Top of Records

(** * Emotion-based mood lighting: a shallow embedding of
      [src/lighting_controller.py] and [src/emotion_detector.py].

    Numbers.  Python [int]s are unbounded, so colour channels are [Z].
    A Python [float] is a rational number, so floats (brightness,
    transition speed, clock readings, emotion scores) are values of [Q],
    and [int(x)] on a float truncates toward zero ([py_int]).  The
    arithmetic on floats comes twice.  Modules [Lighting] and [Detector]
    compute exactly; they carry the properties that do not depend on
    rounding (snapping, fixed points, bounds, the history, the log).
    Modules [RoundedLighting] and [RoundedDetector] round the result of
    every operation ([Float]); they carry the properties that speak of
    computed values (scaled channels, averages), for every rounding that
    obeys [Float.Rounding], of which rounding to the 53 bits of binary64
    ([Float.round53]) is one.  The concrete runs in exact arithmetic use
    elapsed times 0, 1/64, 1/4, 1/2 and 1, for which binary64 gives
    [0.1 * dt * 10 = dt] and every later product and sum is exact, so
    Python computes the same colours.

    The clock.  [time.time()] and [datetime.now()] are inputs of the
    methods that read them: [update] takes the clock reading as an
    argument. *)

From Stdlib Require Import ZArith QArith Qround Qabs Qpower Qreduction List String Ascii Bool Lia.
From Stdlib Require Import HexString.
From Stdlib Require Import Morphisms Setoid Lqa.
Import ListNotations.

Local Open Scope Z_scope.

(** ** Python numerics *)

Module PyNum.

(** [int(x)] for a float [x]: the integer part, rounding toward zero. *)
Definition py_int (x : Q) : Z :=
  if Qnum x <? 0 then Qceiling x else Qfloor x.

(** [int + float], [int * float]: the integer operand is converted. *)
Definition of_int (z : Z) : Q := inject_Z z.

(** [a < b] on floats, as a boolean. *)
Definition Qltb (a b : Q) : bool := negb (Qle_bool b a).

(** [min(a, b)] and [max(a, b)]: the first argument unless the second is
    strictly smaller (larger). *)
Definition py_min (a b : Q) : Q := if Qltb b a then b else a.
Definition py_max (a b : Q) : Q := if Qltb a b then b else a.

End PyNum.
Export PyNum.

(** ** Python dictionaries and slices *)

Module PyData.

(** A [dict] with string keys, in insertion order (the order of [items()],
    which [max] uses to break ties). *)
Definition dict (V : Type) : Type := list (string * V).
(** * mini-agent: network-backed filesystem adapters and the durable step loop

    A shallow embedding of the JavaScript sources:
    - [original-agent.js]: the call-interception adapter ([Intercept]);
    - the virtual-node-tree adapter with automatic fetch ([NodeTree]);
    - the node-tree adapter restricted to [KNOWN_RESOURCES] ([Registry]);
    - [AgentState], [StateCache] and [agenticLoop] ([State], [Heap], [Loop]).

    Effects are explicit: every stateful function takes the state it mutates
    and returns the new state together with either a value or the thrown
    error. *)

From Stdlib Require Import ZArith List String Ascii Lia.
From Stdlib.Strings Require Import Byte.
From stdpp Require Import base gmap strings list fin_maps pretty.

Open Scope string_scope.

Abbreviation bytes := (list byte).

(** ** JavaScript values, errors and string primitives *)

Module Js.

(** What a [throw] carries: Emscripten's [FS.ErrnoError] (its message is
    [None] until the thrower assigns one) or a plain [Error], the only kind
    the fetch bridge raises. *)
Inductive JsError : Type :=
| ErrnoError (errno : Z) (message : option string)
| Error (name message : string).

Inductive result (A : Type) : Type :=
| Return (a : A)
| Throw (e : JsError).
Arguments Return {A} a.
Arguments Throw {A} e.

Bottom of Records

→ **Problem**: In the listing above, find the line holding "[src/lighting_controller.py] and [src/emotion_detector.py]." and the line holding "Module PyData.", then output those two lines and every line between them exactly.

→ **Solution for this problem**:
      [src/lighting_controller.py] and [src/emotion_detector.py].

    Numbers.  Python [int]s are unbounded, so colour channels are [Z].
    A Python [float] is a rational number, so floats (brightness,
    transition speed, clock readings, emotion scores) are values of [Q],
    and [int(x)] on a float truncates toward zero ([py_int]).  The
    arithmetic on floats comes twice.  Modules [Lighting] and [Detector]
    compute exactly; they carry the properties that do not depend on
    rounding (snapping, fixed points, bounds, the history, the log).
    Modules [RoundedLighting] and [RoundedDetector] round the result of
    every operation ([Float]); they carry the properties that speak of
    computed values (scaled channels, averages), for every rounding that
    obeys [Float.Rounding], of which rounding to the 53 bits of binary64
    ([Float.round53]) is one.  The concrete runs in exact arithmetic use
    elapsed times 0, 1/64, 1/4, 1/2 and 1, for which binary64 gives
    [0.1 * dt * 10 = dt] and every later product and sum is exact, so
    Python computes the same colours.

    The clock.  [time.time()] and [datetime.now()] are inputs of the
    methods that read them: [update] takes the clock reading as an
    argument. *)

From Stdlib Require Import ZArith QArith Qround Qabs Qpower Qreduction List String Ascii Bool Lia.
From Stdlib Require Import HexString.
From Stdlib Require Import Morphisms Setoid Lqa.
Import ListNotations.

Local Open Scope Z_scope.

(** ** Python numerics *)

Module PyNum.

(** [int(x)] for a float [x]: the integer part, rounding toward zero. *)
Definition py_int (x : Q) : Z :=
  if Qnum x <? 0 then Qceiling x else Qfloor x.

(** [int + float], [int * float]: the integer operand is converted. *)
Definition of_int (z : Z) : Q := inject_Z z.

(** [a < b] on floats, as a boolean. *)
Definition Qltb (a b : Q) : bool := negb (Qle_bool b a).

(** [min(a, b)] and [max(a, b)]: the first argument unless the second is
    strictly smaller (larger). *)
Definition py_min (a b : Q) : Q := if Qltb b a then b else a.
Definition py_max (a b : Q) : Q := if Qltb a b then b else a.

End PyNum.
Export PyNum.

(** ** Python dictionaries and slices *)

Module PyData.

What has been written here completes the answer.